- The Washington Times - Tuesday, January 17, 2006

BAGHDAD — American hostage Jill Carroll appeared in a silent 20-second video aired yesterday by Al-Jazeera television, which said her abductors gave the United States 72 hours to free female prisoners in Iraq, or she would be killed.

The tape showed the 28-year-old freelance reporter sitting in front of a white background and speaking, but her voice could not be heard. On the tape, Miss Carroll is pale and appears tired, and her long, straight, brown hair is parted in the middle and pulled back from her face.

Al-Jazeera would not say how it received the tape, but the station issued its own statement calling for Miss Carroll’s release. An Al-Jazeera producer said no militant group’s name was attached to a message that was sent to the station yesterday with the tape.

Miss Carroll was on assignment for the Christian Science Monitor, and the newspaper released a statement from her family pleading with her captors to set her free.

“Jill is an innocent journalist, and we respectfully ask that you please show her mercy and allow her to return home to her mother, sister and family,” the statement said.

“Jill is a friend and sister to many Iraqis and has been dedicated to bringing the truth of the Iraq war to the world. We appeal for the speedy and safe return of our beloved daughter and sister.”

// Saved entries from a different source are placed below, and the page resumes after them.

(** ** services/diagram_converter.py: what a conversion keeps *)

Module CacheIndex.
Import Schemas Models Processor Api Random Str PIL HandwritingEngine PaperRenderer Diagrams LayoutComposer DiagramConverter.
Import DiagramConverter.

(** The column [image_hash] of the index. *)
Definition hashes (table : list DiagramCache) : list string :=
  map Models.image_hash table.

(** The keys of a diagram dict the converter never writes: the raster,
    its bytes and hash, and the placement on the page. *)
Definition same_region (d r : Diagram) : Prop :=
  image r = image d /\ image_bytes r = image_bytes d /\
  image_hash r = image_hash d /\
  Diagrams.x r = Diagrams.x d /\ Diagrams.y r = Diagrams.y d /\
  Diagrams.width r = Diagrams.width d /\ Diagrams.height r = Diagrams.height d.

(** What a conversion leaves of the cache: every file that was there is
    still there, the index is there if it was, its rows are the old ones
    (touched or not) followed by new ones, and its hashes are unique if
    they were. *)
Definition cache_grown (world world' : World) : Prop :=
  (forall path, is_Some (files world !! path) -> is_Some (files world' !! path)) /\
  utcnow world' = utcnow world /\
  match db world, db world' with
  | Some table, Some table' =>
      (exists added, hashes table' = hashes table ++ added) /\
      (NoDup (hashes table) -> NoDup (hashes table'))
  | None, None => True
  | _, _ => False
  end.

(** A converter without a key. *)
Definition keyless : Converter := mkConverter "" "cache/diagrams".

End CacheIndex.

(** ** services/layout_composer.py: [compose_document] *)

Module Document.
Import Schemas Models Processor Api Random Str PIL HandwritingEngine PaperRenderer Diagrams LayoutComposer DiagramConverter.
Import LayoutComposer.

(** A page data dict: ["paper"], ["text_layer"] (a raster or [None]) and
    [page_data.get("diagrams", [])]. *)
Record PageLayers : Type := mkPageLayers {
  paper : Image;
  text_layer : option Image;
  diagrams : list Diagram
}.

(** [compose_document]: an exception on a page ends the loop. *)
Fixpoint compose_document (lanczos : Resampler) (open_bytes : string -> option Image)
    (pages_data : list PageLayers) (scale : float) : Result (list Image) :=
  match pages_data with
  | [] => Ok []
  | page_data :: rest =>
      page ← compose_page lanczos open_bytes (paper page_data) (text_layer page_data)
                          (diagrams page_data) scale;
      composed ← compose_document lanczos open_bytes rest scale;
      Ok (page :: composed)
  end.

(** The layers of a page on which [compose_page] does not raise. *)
Definition composable (open_bytes : string -> option Image) (scale : float)
    (page_data : PageLayers) : bool :=
  text_layer_ok (paper page_data) (text_layer page_data)
  && forallb (pasteable open_bytes scale) (diagrams page_data).

(** The point lies in the target rectangle of a diagram the paste loop
    does not skip. *)
Definition covered (open_bytes : string -> option Image) (scale : float)
    (diagram : Diagram) (px py : Z) : Prop :=
  exists im x y w h,
    usable open_bytes diagram = Ok (Some im) /\
    target diagram im scale = Ok (x, y, w, h) /\
    x <= px < x + w /\ y <= py < y + h.

(** Two pages of a document, for examples. *)
Definition two_pages : list PageLayers :=
  [mkPageLayers (white_paper 4 4) (Some (blank_text 4 4)) [overhanging_diagram];
   mkPageLayers (white_paper 6 3) None []].

End Document.

(** ** services/pdf_processor.py: diagram regions and text lines *)

Module PDFProcessor.
Import Schemas Models Processor Api Random Str PIL HandwritingEngine PaperRenderer Diagrams LayoutComposer DiagramConverter.

(** An image dict of [_extract_images]: the bounds in PDF points. *)
Record Region : Type := mkRegion {
  region_x : float;
  region_y : float;
  region_width : float;
  region_height : float
}.

(** [a / b] on floats: a zero divisor raises. *)
Definition truediv (a b : float) : Result float :=
  if (b =? 0)%float then Raise ZeroDivisionError else Ok (a / b)%float.

(** [im.crop((left, top, right, bottom))] *)
Definition crop (im : Image) (box : Z * Z * Z * Z) : Image :=
  let '(x_left, y_top, x_right, y_bottom) := box in
  mkImage (mode im) (x_right - x_left) (y_bottom - y_top)
          (fun x y => getpixel im (x + x_left) (y + y_top)).

Section Extract.

(** The PNG encoding of a raster, and [hashlib.sha256(b).hexdigest()]. *)
Variable png_bytes : Image -> string.
Variable sha256_hexdigest : string -> string.

(** The crop box of a region on the page raster, after the clamps; [None]
    when an [int] raises inside the [try]. *)
Definition crop_box (page_image : Image) (scale_x scale_y : float) (region : Region)
    : option (Z * Z * Z * Z) :=
  x_left ← Py.int (region_x region * scale_x)%float;
  y_top ← Py.int (region_y region * scale_y)%float;
  x_right ← Py.int ((region_x region + region_width region) * scale_x)%float;
  y_bottom ← Py.int ((region_y region + region_height region) * scale_y)%float;
  Some (Z.max 0 x_left, Z.max 0 y_top,
        Z.min (PIL.width page_image) x_right, Z.min (PIL.height page_image) y_bottom).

In Washington, State Department spokesman Sean McCormack said, “We continue to make every effort we can, working with Iraqis and others, to see Miss Carroll is returned safe and sound.”

Miss Carroll was kidnapped Jan. 7 in one of Baghdad’s most dangerous neighborhoods. Gunmen ambushed her car and killed her translator shortly after she left the offices of a Sunni Arab politician, who failed to show up for the interview.

The U.S. military raided a prominent Sunni mosque a day after Miss Carroll was kidnapped, sparking a demonstration by hundreds of worshippers. A U.S. military official said the raid was a necessary immediate response to the kidnapping based on a tip provided by an Iraqi citizen.

Miss Carroll, who speaks some Arabic and wore a head covering while moving around Iraq, has been described by her editor as an aggressive reporter but not a reckless one. Insurgents in Iraq have kidnapped more than 240 foreigners and killed at least 39 of them.

Sunni Arab politicians meanwhile are discussing their possible participation in a coalition government, which the United States hopes will help defuse the Sunni-led insurgency and mend sectarian rifts between Sunnis and Shi’ites.

Iraqi President Jalal Talabani predicted yesterday that the country’s most prominent Sunni Arab political group would join a national unity government after the Dec. 15 election results are announced.

National Security Adviser Mowaffak Rubaie told The Washington Times earlier that Sunni parties would be offered six seats in the new Cabinet.